(* ===== verification/ForkLaws.v ===== *)
(** * Laws for the fork sagas

    What a transaction leaves alone: [quiet] relates one spawn's row by a relation of rows and
    keeps some transfer sets; the others' operations and the greater part of the handler's own are
    quiet about the fork, or about the source.  Then what the transactions that matter do. *)

From S2P Require Import Prelude GoLib Database Sagas SpawnStore SpawnLifecycle SpawnContract TransferSets.
From S2P Require Import Transitions CpEnv Durability SpawnNames ForkCleanup Fork ForkSpawn.
Open Scope Z_scope.

(** ** Quiet transactions *)

Definition rowrel (id : string) (P : Spawn -> Spawn -> Prop) (d d' : Tables) : Prop :=
  match spawns d !! id, spawns d' !! id with
  | Some s, Some s' => P s s'
  | None, None => True
  | _, _ => False
  end.
Lemma rowrel_same id P d d' : Reflexive P -> spawns d' = spawns d -> rowrel id P d d'.
Proof. intros HP Heq. unfold rowrel. rewrite Heq. by destruct (spawns d !! id). Qed.
Record quiet (id : string) (P : Spawn -> Spawn -> Prop) (keep : string -> Prop) (d d' : Tables) : Prop := {
  q_row : rowrel id P d d';
  q_set : forall T, keep T -> transfer_sets d' !! T = transfer_sets d !! T
}.

#[export] Instance quiet_preorder id P keep : PreOrder P -> PreOrder (quiet id P keep).
Proof.
  intros HP. split.
  - intros d. split; [|done]. apply rowrel_same; [apply _|done].
  - intros d1 d2 d3 [H1 S1] [H2 S2]. split.
    + unfold rowrel in *. destruct (spawns d1 !! id), (spawns d2 !! id), (spawns d3 !! id); try done.
      by etransitivity.
    + intros T HT. rewrite S2, S1 by done. done.
Qed.

Lemma quiet_row id P keep d d' s :
  quiet id P keep d d' -> spawns d !! id = Some s -> exists s', spawns d' !! id = Some s' /\ P s s'.
Proof.
  intros [Hr _] Hs. unfold rowrel in Hr. rewrite Hs in Hr. destruct (spawns d' !! id); [by eauto|done].
Qed.
Lemma quiet_row_back id P keep d d' s' :
  quiet id P keep d d' -> spawns d' !! id = Some s' -> exists s, spawns d !! id = Some s /\ P s s'.
Proof.
  intros [Hr _] Hs. unfold rowrel in Hr. rewrite Hs in Hr. destruct (spawns d !! id); [by eauto|done].
Qed.

Section Quiet.
Context (id : string) (P : Spawn -> Spawn -> Prop) `{!PreOrder P} (keep : string -> Prop).
Abbreviation Q := (quiet id P keep).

★ ★ ★

A number is the only answer here: how many lines of the material above contain "Tables"?

2